• **TASK DETAILS**
Check each line of the listing for the string "Stdlib", then state how many lines have it. Only the number is wanted.

• **RECORDS PROVIDED**

(** * Urban plot analysis pipeline: a shallow embedding and its properties

    The development follows the Python sources
    - [tools/urban-plot-analysis/rosreestr_client.py]   (cadastral registry gateway),
    - [tools/urban-plot-analysis/yandex_maps_client.py] (satellite imagery gateway),
    - [tools/urban-plot-analysis/claude_vision_client.py] (vision classifier),
    - [spb-land-finder/pipeline.py] (per-parcel analyzer, area scanner, ranker).

    Python values are dynamically typed, so every function is embedded over
    one type [pyval] of values; a Python call either returns or raises, which
    is the type [outcome].  Calls that leave the process (HTTP, files, the
    model API) are answered by a [World], and every such call is recorded in
    a trace, so that statements about which gateway was called can be made. *)

From Stdlib Require Import ZArith List String Ascii Bool Lia.
From Stdlib Require Import Sorting.Sorted Sorting.Permutation.
From Stdlib Require Import Floats.SpecFloat.
Import ListNotations.

Local Open Scope string_scope.
Local Open Scope Z_scope.
Local Open Scope list_scope.

#[local] Set Warnings "-register-all".

(* ================================================================== *)
(** * Python values *)
(* ================================================================== *)

Module Py.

• **TASK ANSWER**
3